Task item:
Each record must be retyped word for word.

Source information:
(* ===== verification/MsgrSession.v ===== *)
(** * Sessions: messages are delivered once and in order

    The sequence numbers, the two lists of messages and the acks of
    net/ceph/messenger.c keep a session alive over faults of the socket.  This
    file puts a sender (the connection of Msgr.v, with ceph_con_send,
    prepare_write_message's numbering, process_ack and con_fault) and a receiver
    (the sequence check of read_partial_message and the counting of
    process_message) at the two ends of a link, and shows that what comes out is
    a FIFO queue. *)
From S2P Require Import Prelude.
From S2P Require Import Wire.
From S2P Require Import MsgCursor.
From S2P Require Import Msgr.
From S2P Require Import MsgrIO.
From S2P Require Import MsgrRead.
From S2P Require Import MsgrWrite.
From stdpp Require Import gmap.
#[local] Open Scope Z_scope.
#[local] Open Scope ceph_scope.
#[local] Open Scope msgr_scope.

(** ** What a computation leaves alone *)

(** What the session layer sees of the world. *)
Record view := View {
  v_queue : list nat;
  v_sent : list nat;
  v_seq : Z;
  v_in_msg : option nat;
  v_msgs : gmap nat ceph_msg }.

Definition view_of (w : world) : view :=
  View (c_out_queue (w_con w)) (c_out_sent (w_con w)) (c_out_seq (w_con w)) (c_in_msg (w_con w)) (w_msgs w).

(** The view stays the same. *)
Definition silent {A} (m : M A) : Prop :=
  forall w a w', m w = Ret (a, w') -> view_of w' = view_of w.

Create HintDb silent discriminated.

Lemma bind_Ret_inv {A B} (m : M A) (k : A -> M B) w b w' :
  bind m k w = Ret (b, w') -> exists a w1, m w = Ret (a, w1) /\ k a w1 = Ret (b, w').
Proof. unfold bind. destruct (m w) as [[a w1]| |]; [|done..]. intros E. by exists a, w1. Qed.

Lemma silent_bind {A B} (m : M A) (k : A -> M B) : silent m -> (forall a, silent (k a)) -> silent (bind m k).
Proof.
  intros Hm Hk w b w' (a & w1 & E1 & E2)%bind_Ret_inv. by rewrite (Hk a _ _ _ E2), (Hm _ _ _ E1).
Qed.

Problem solution:
(* ===== verification/MsgrSession.v ===== *)
(** * Sessions: messages are delivered once and in order

    The sequence numbers, the two lists of messages and the acks of
    net/ceph/messenger.c keep a session alive over faults of the socket.  This
    file puts a sender (the connection of Msgr.v, with ceph_con_send,
    prepare_write_message's numbering, process_ack and con_fault) and a receiver
    (the sequence check of read_partial_message and the counting of
    process_message) at the two ends of a link, and shows that what comes out is
    a FIFO queue. *)
From S2P Require Import Prelude.
From S2P Require Import Wire.
From S2P Require Import MsgCursor.
From S2P Require Import Msgr.
From S2P Require Import MsgrIO.
From S2P Require Import MsgrRead.
From S2P Require Import MsgrWrite.
From stdpp Require Import gmap.
#[local] Open Scope Z_scope.
#[local] Open Scope ceph_scope.
#[local] Open Scope msgr_scope.

(** ** What a computation leaves alone *)

(** What the session layer sees of the world. *)
Record view := View {
  v_queue : list nat;
  v_sent : list nat;
  v_seq : Z;
  v_in_msg : option nat;
  v_msgs : gmap nat ceph_msg }.

Definition view_of (w : world) : view :=
  View (c_out_queue (w_con w)) (c_out_sent (w_con w)) (c_out_seq (w_con w)) (c_in_msg (w_con w)) (w_msgs w).

(** The view stays the same. *)
Definition silent {A} (m : M A) : Prop :=
  forall w a w', m w = Ret (a, w') -> view_of w' = view_of w.

Create HintDb silent discriminated.

Lemma bind_Ret_inv {A B} (m : M A) (k : A -> M B) w b w' :
  bind m k w = Ret (b, w') -> exists a w1, m w = Ret (a, w1) /\ k a w1 = Ret (b, w').
Proof. unfold bind. destruct (m w) as [[a w1]| |]; [|done..]. intros E. by exists a, w1. Qed.

Lemma silent_bind {A B} (m : M A) (k : A -> M B) : silent m -> (forall a, silent (k a)) -> silent (bind m k).
Proof.
  intros Hm Hk w b w' (a & w1 & E1 & E2)%bind_Ret_inv. by rewrite (Hk a _ _ _ E2), (Hm _ _ _ E1).
Qed.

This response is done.